Abstract

Ecocultural restoration involves the reciprocal repair of ecosystems and revitalization of cultural practices to enhance their mutual resilience to natural and anthropogenic disturbances and climate change stressors. Resilient ecocultural systems are adapted to retain structure and function in the face of disturbances that remain within historical ranges of severity. To assist in ecocultural restoration and management, understanding how a system has historically responded to different types of disturbances is therefore invaluable in understanding how social-ecological resilience can be maintained in the face of future stressors and disturbances. However, records of disturbances and ecocultural responses can be limited for certain landscapes and human communities.

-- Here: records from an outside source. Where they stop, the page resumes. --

Lemma eval_getattr_unset {A} (attr : RationalAnalyzer -> option A) self :
  attr self = None -> eval (getattr attr) self = Raise "AttributeError".
Proof. intro H; unfold eval, getattr; rewrite H; reflexivity. Qed.

Lemma eval_bind {A B} (m : M A) (k : A -> M B) self :
  readonly m ->
  eval (bind m k) self =
  match eval m self with Ok a => eval (k a) self | Raise e => Raise e end.
Proof.
  intro H. unfold eval at 1. unfold bind. rewrite (run_readonly self H).
  destruct (eval m self); reflexivity.
Qed.

Lemma eval_try_except {A} (m : M A) (h : string -> M A) self :
  readonly m ->
  eval (try_except m h) self =
  match eval m self with Ok a => Ok a | Raise e => eval (h e) self end.
Proof.
  intro H. unfold eval at 1. unfold try_except. rewrite (run_readonly self H).
  destruct (eval m self); reflexivity.
Qed.

Lemma eval_if {A} (c : bool) (m1 m2 : M A) self :
  eval (if c then m1 else m2) self = if c then eval m1 self else eval m2 self.
Proof. destruct c; reflexivity. Qed.
End Framework.

Ltac readonly_tac :=
  repeat first
    [ apply readonly_ret | apply readonly_call | apply readonly_getattr
    | apply readonly_get_valid | apply readonly_if
    | apply readonly_bind; [| intro]
    | apply readonly_try_except; [| intro]
    | apply readonly_for_each; intros
    | apply readonly_any; intros
    | assumption ].

Section Purity.
Context {S : Sympy}.

Lemma readonly_hole_step g root holes : readonly (hole_step g root holes).
Proof. unfold hole_step. readonly_tac. Qed.

Lemma readonly_find_holes : readonly find_holes.
Proof.
  unfold find_holes.
  apply readonly_bind; [apply readonly_get_valid | intro].
  apply readonly_if; [apply readonly_ret |].
  apply readonly_try_except; [| intro; apply readonly_ret].
  do 7 (apply readonly_bind; [readonly_tac | intro]).
  apply readonly_if; [apply readonly_ret |].
  apply readonly_bind; [apply readonly_call | intro].
  apply readonly_for_each. intros. apply readonly_hole_step.
Qed.

Lemma readonly_close_to x_val hole : readonly (close_to x_val hole).
Proof. unfold close_to. readonly_tac. Qed.

Lemma readonly_is_hole x_val : readonly (is_hole x_val).
Proof.
  unfold is_hole. apply readonly_bind; [apply readonly_find_holes |].
  intro. apply readonly_any. intro. apply readonly_close_to.
Qed.

Lemma readonly_keep_step root kept : readonly (keep_step root kept).
Proof.
  unfold keep_step.
  apply readonly_if; [| apply readonly_ret].
  apply readonly_bind; [apply readonly_is_hole |]. intro. readonly_tac.
Qed.

Lemma readonly_keep_loop roots kept : readonly (for_each roots keep_step kept).
Proof. apply readonly_for_each. intros. apply readonly_keep_step. Qed.

Lemma readonly_find_vertical_asymptotes : readonly find_vertical_asymptotes.
Proof.
  unfold find_vertical_asymptotes.
  apply readonly_bind; [apply readonly_get_valid | intro].
  apply readonly_if; [apply readonly_ret |].
  apply readonly_try_except; [| intro; apply readonly_ret].
  apply readonly_bind; [apply readonly_getattr | intro].
  apply readonly_bind; [apply readonly_call | intro].
  apply readonly_bind; [apply readonly_keep_loop | intro; apply readonly_ret].
Qed.

Lemma readonly_find_x_intercepts : readonly find_x_intercepts.
Proof.
  unfold find_x_intercepts.
  apply readonly_bind; [apply readonly_get_valid | intro].
  apply readonly_if; [apply readonly_ret |].
  apply readonly_try_except; [| intro; apply readonly_ret].
  apply readonly_bind; [apply readonly_getattr | intro].
  apply readonly_bind; [apply readonly_call | intro].
  apply readonly_bind; [apply readonly_keep_loop | intro; apply readonly_ret].
Qed.

Lemma readonly_find_horizontal_asymptote : readonly find_horizontal_asymptote.
Proof. unfold find_horizontal_asymptote. readonly_tac. Qed.

Lemma readonly_find_y_intercept : readonly find_y_intercept.
Proof. unfold find_y_intercept. readonly_tac. Qed.

Lemma readonly_float_or_str l : readonly (float_or_str l).
Proof. unfold float_or_str. readonly_tac. Qed.

Lemma readonly_analyze_end_behavior : readonly analyze_end_behavior.
Proof.
  unfold analyze_end_behavior.
  apply readonly_bind; [apply readonly_get_valid | intro].
  apply readonly_if; [apply readonly_ret |].
  apply readonly_try_except; [| intro; apply readonly_ret].
  do 4 (apply readonly_bind; [readonly_tac | intro]).
  do 2 (apply readonly_bind; [apply readonly_float_or_str | intro]).
  apply readonly_ret.
Qed.

Lemma readonly_get_analysis_summary : readonly get_analysis_summary.
Proof.
  unfold get_analysis_summary.
  apply readonly_bind; [apply readonly_get_valid | intro v].
  apply readonly_if; [intro self; reflexivity |].
  apply readonly_bind; [apply readonly_find_vertical_asymptotes | intro].
  apply readonly_bind; [apply readonly_find_horizontal_asymptote | intro].
  apply readonly_bind; [apply readonly_find_holes | intro].
  apply readonly_bind; [apply readonly_find_x_intercepts | intro].
  apply readonly_bind; [apply readonly_find_y_intercept | intro].
  apply readonly_bind; [apply readonly_analyze_end_behavior | intro].
  apply readonly_ret.
Qed.

Lemma readonly_same_twice {A} (m : M A) : readonly m -> same_twice m.
Proof. intros H self. split; [apply H | rewrite (H self); reflexivity]. Qed.
End Purity.

(** Discharges the side conditions of [eval_bind] and [eval_try_except]. *)
Ltac solve_readonly :=
  repeat first
    [ apply readonly_find_holes | apply readonly_is_hole
    | apply readonly_close_to | apply readonly_hole_step
    | apply readonly_keep_step | apply readonly_keep_loop
    | apply readonly_float_or_str
    | apply readonly_find_vertical_asymptotes
    | apply readonly_find_horizontal_asymptote
    | apply readonly_find_x_intercepts | apply readonly_find_y_intercept
    | apply readonly_analyze_end_behavior
    | apply readonly_ret | apply readonly_call | apply readonly_getattr
    | apply readonly_get_valid | apply readonly_if
    | apply readonly_bind; [| intro]
    | apply readonly_try_except; [| intro]
    | apply readonly_for_each; intros
    | apply readonly_any; intros
    | assumption ].

(** One step of symbolic execution of a method body under [eval]. *)
Ltac eval_step :=
  first
    [ rewrite eval_ret | rewrite eval_call | rewrite eval_get_valid
    | erewrite eval_getattr by eassumption
    | rewrite eval_bind by solve_readonly
    | rewrite eval_try_except by solve_readonly ];
  cbv beta iota.

Ltac eval_simpl := cbv beta iota; repeat eval_step.

(** * Construction *)

Section Construction.
Context {S : Sympy}.

(** What [__init__] leaves in the object, by the outcome of the three
    calls it makes. *)
Lemma new_cases (ns ds : string) :
  new ns ds =
  match sp_sympify ns with
  | Raise e =>
      {| numerator := None; denominator := None; function := None;
         valid := false;
         error_message := Some ("Invalid function: " ++ e)%string |}
  | Ok n =>
      match sp_sympify ds with
      | Raise e =>
          {| numerator := Some n; denominator := None; function := None;
             valid := false;
             error_message := Some ("Invalid function: " ++ e)%string |}
      | Ok d =>
          match truediv n d with
          | Raise e =>
              {| numerator := Some n; denominator := Some d; function := None;
                 valid := false;
                 error_message := Some ("Invalid function: " ++ e)%string |}
          | Ok f => constructed n d f
          end
      end
  end.
Proof.
  unfold new, __init__, try_except, bind, call, setattr, getattr, blank.
  destruct (sp_sympify ns) as [n | e]; simpl; [| reflexivity].
  destruct (sp_sympify ds) as [d | e]; simpl; [| reflexivity].
  destruct (truediv n d) as [f | e]; reflexivity.
Qed.

Lemma init_returns (ns ds : string) : fst (__init__ ns ds blank) = Ok tt.
Proof.
  unfold __init__, try_except, bind, call, setattr, getattr, blank.
  destruct (sp_sympify ns) as [n | e]; simpl; [| reflexivity].
  destruct (sp_sympify ds) as [d | e]; simpl; [| reflexivity].
  destruct (truediv n d) as [f | e]; reflexivity.
Qed.

Lemma parse_failure_invalid (ns ds : string) :
  (exists e, sp_sympify ns = Raise e) \/ (exists e, sp_sympify ds = Raise e) ->
  valid (new ns ds) = false /\ exists msg, error_message (new ns ds) = Some msg.
Proof.
  intro Hfail. rewrite new_cases.
  destruct (sp_sympify ns) as [n | e1];
    [destruct (sp_sympify ds) as [d | e2] |]; simpl; eauto.
  destruct Hfail as [[e He] | [e He]]; discriminate He.
Qed.

(** C5 (as amended): construction succeeds exactly when both strings
    parse and their quotient can be formed, and then stores the two
    parsed expressions and the quotient (nothing is checked about the
    denominator); otherwise the object is marked invalid and the message
    "Invalid function: " followed by the text of the exception is
    recorded.  A parse failure of either string makes construction fail. *)
Theorem construction_outcome (ns ds : string) :
  (valid (new ns ds) = true <->
   exists n d f,
     sp_sympify ns = Ok n /\ sp_sympify ds = Ok d /\ truediv n d = Ok f) /\
  (forall n d f,
     sp_sympify ns = Ok n -> sp_sympify ds = Ok d -> truediv n d = Ok f ->
     new ns ds = constructed n d f) /\
  (valid (new ns ds) = false ->
   exists e,
     error_message (new ns ds) = Some ("Invalid function: " ++ e)%string /\
     (sp_sympify ns = Raise e \/
      sp_sympify ds = Raise e \/
      exists n d, sp_sympify ns = Ok n /\ sp_sympify ds = Ok d /\
                  truediv n d = Raise e)) /\
  ((exists e, sp_sympify ns = Raise e) \/ (exists e, sp_sympify ds = Raise e) ->
   valid (new ns ds) = false /\ exists msg, error_message (new ns ds) = Some msg).
Proof.
  rewrite new_cases.
  destruct (sp_sympify ns) as [n | e1] eqn:Hn;
    [destruct (sp_sympify ds) as [d | e2] eqn:Hd;
       [destruct (truediv n d) as [f | e3] eqn:Hf |] |];
    simpl; repeat split; intros;
    repeat match goal with
           | H : exists _, _ |- _ => destruct H
           | H : _ /\ _ |- _ => destruct H
           | H : _ \/ _ |- _ => destruct H
           end;
    try congruence; eauto 10.
Qed.
End Construction.

(** C5, as stated, fails: the strings "x" and "0" both parse, dividing by
    the number zero raises nothing, and the object is valid with the zero
    polynomial as its denominator. *)
Lemma zero_denominator_is_accepted :
  let self := @new PolyCAS.sympy "x" "0" in
  valid self = true /\
  denominator self = Some (sp_Integer 0) /\
  ~ (forall d, denominator self = Some d -> eq_int d 0 = false).
Proof.
  split; [reflexivity |]. split; [reflexivity |].
  intro H. specialize (H _ eq_refl). discriminate H.
Qed.

Lemma construction_witness :
  @new PolyCAS.sympy "x" "0"
  = @constructed PolyCAS.sympy
                (PolyCAS.Quotient [0%Q; 1%Q] [1%Q])
                (PolyCAS.Quotient [] [1%Q])
                (PolyCAS.Quotient [0%Q; 1%Q] []).
Proof.
  refine (proj1 (proj2 (@construction_outcome PolyCAS.sympy "x" "0"))
            _ _ _ eq_refl eq_refl eq_refl).
Defined.

(** * Invalid input and purity *)

Section Invalid.
Context {S : Sympy}.

Lemma invalid_queries (self : RationalAnalyzer) :
  valid self = false ->
  eval find_vertical_asymptotes self = Ok [] /\
  eval find_horizontal_asymptote self = Ok None /\
  eval find_holes self = Ok [] /\
  eval find_x_intercepts self = Ok [] /\
  eval find_y_intercept self = Ok None /\
  eval analyze_end_behavior self = Ok (None, None) /\
  eval get_analysis_summary self =
    Ok [("error", of_optional PyStr (error_message self))].
Proof.
  intro H.
  unfold eval, find_vertical_asymptotes, find_horizontal_asymptote, find_holes,
    find_x_intercepts, find_y_intercept, analyze_end_behavior,
    get_analysis_summary, bind, get_valid.
  rewrite H. simpl. repeat split; reflexivity.
Qed.

(** C6: when either string fails to parse, [__init__] returns normally,
    the object is marked invalid with a message, every query returns its
    empty or absent form, and the summary is the dictionary whose only
    key is "error", bound to a string. *)
Theorem invalid_input_yields_error_only (ns ds : string) :
  (exists e, sp_sympify ns = Raise e) \/ (exists e, sp_sympify ds = Raise e) ->
  fst (__init__ ns ds blank) = Ok tt /\
  valid (new ns ds) = false /\
  eval find_vertical_asymptotes (new ns ds) = Ok [] /\
  eval find_horizontal_asymptote (new ns ds) = Ok None /\
  eval find_holes (new ns ds) = Ok [] /\
  eval find_x_intercepts (new ns ds) = Ok [] /\
  eval find_y_intercept (new ns ds) = Ok None /\
  eval analyze_end_behavior (new ns ds) = Ok (None, None) /\
  exists msg,
    error_message (new ns ds) = Some msg /\
    eval get_analysis_summary (new ns ds) = Ok [("error", PyStr msg)] /\
    keys [("error", PyStr msg)] = ["error"].
Proof.
  intro Hfail.
  destruct (parse_failure_invalid ns ds Hfail) as (Hvalid & msg & Hmsg).
  destruct (invalid_queries _ Hvalid) as (H1 & H2 & H3 & H4 & H5 & H6 & H7).
  split; [apply init_returns |].
  repeat (split; [assumption |]).
  exists msg. split; [assumption |]. split; [| reflexivity].
  rewrite H7, Hmsg. reflexivity.
Qed.

(** C9: every query leaves the object as it found it, and calling it a
    second time returns what the first call returned. *)
Theorem queries_are_idempotent :
  same_twice find_vertical_asymptotes /\
  same_twice find_horizontal_asymptote /\
  same_twice find_holes /\
  same_twice find_x_intercepts /\
  same_twice find_y_intercept /\
  same_twice analyze_end_behavior /\
  same_twice get_analysis_summary.
Proof.
  repeat split;
    apply readonly_same_twice;
    first [ apply readonly_find_vertical_asymptotes
          | apply readonly_find_horizontal_asymptote
          | apply readonly_find_holes
          | apply readonly_find_x_intercepts
          | apply readonly_find_y_intercept
          | apply readonly_analyze_end_behavior
          | apply readonly_get_analysis_summary ].
Qed.
End Invalid.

In this methods paper, we demonstrate a mixed-method process for integrating oral history, field-based knowledge, archival information, and historical and contemporary aerial images to gain insight into the changes on the Klamath River in Northern California from the 1940s through 2020. We georegistered historical imagery, quantified changes between land cover classes, and contextualized these classifications with qualitative assessments of changes in larger surrounding areas. By synthesizing these data sources with field measurements, mining and other land survey maps, timber management plans, fire and flood histories, and interviews with members of the Karuk Tribe, we were able to reconstruct the land use and land cover change histories at five sites. We noted that recovery of canopy cover from fire and logging practices was faster than for flood, which was faster than recovery from mining, consistent with the relative severity of likely soil disturbance. By combining different sources of information with complementary strengths, we were able to provide managers with site-specific information on recovery from different types of disturbance. Though this approach was labor-intensive, with emerging tools for supervised classification of high-resolution imagery, mixed-method analytical historical ecology could be applied more broadly, supporting ecocultural restoration on a larger scale.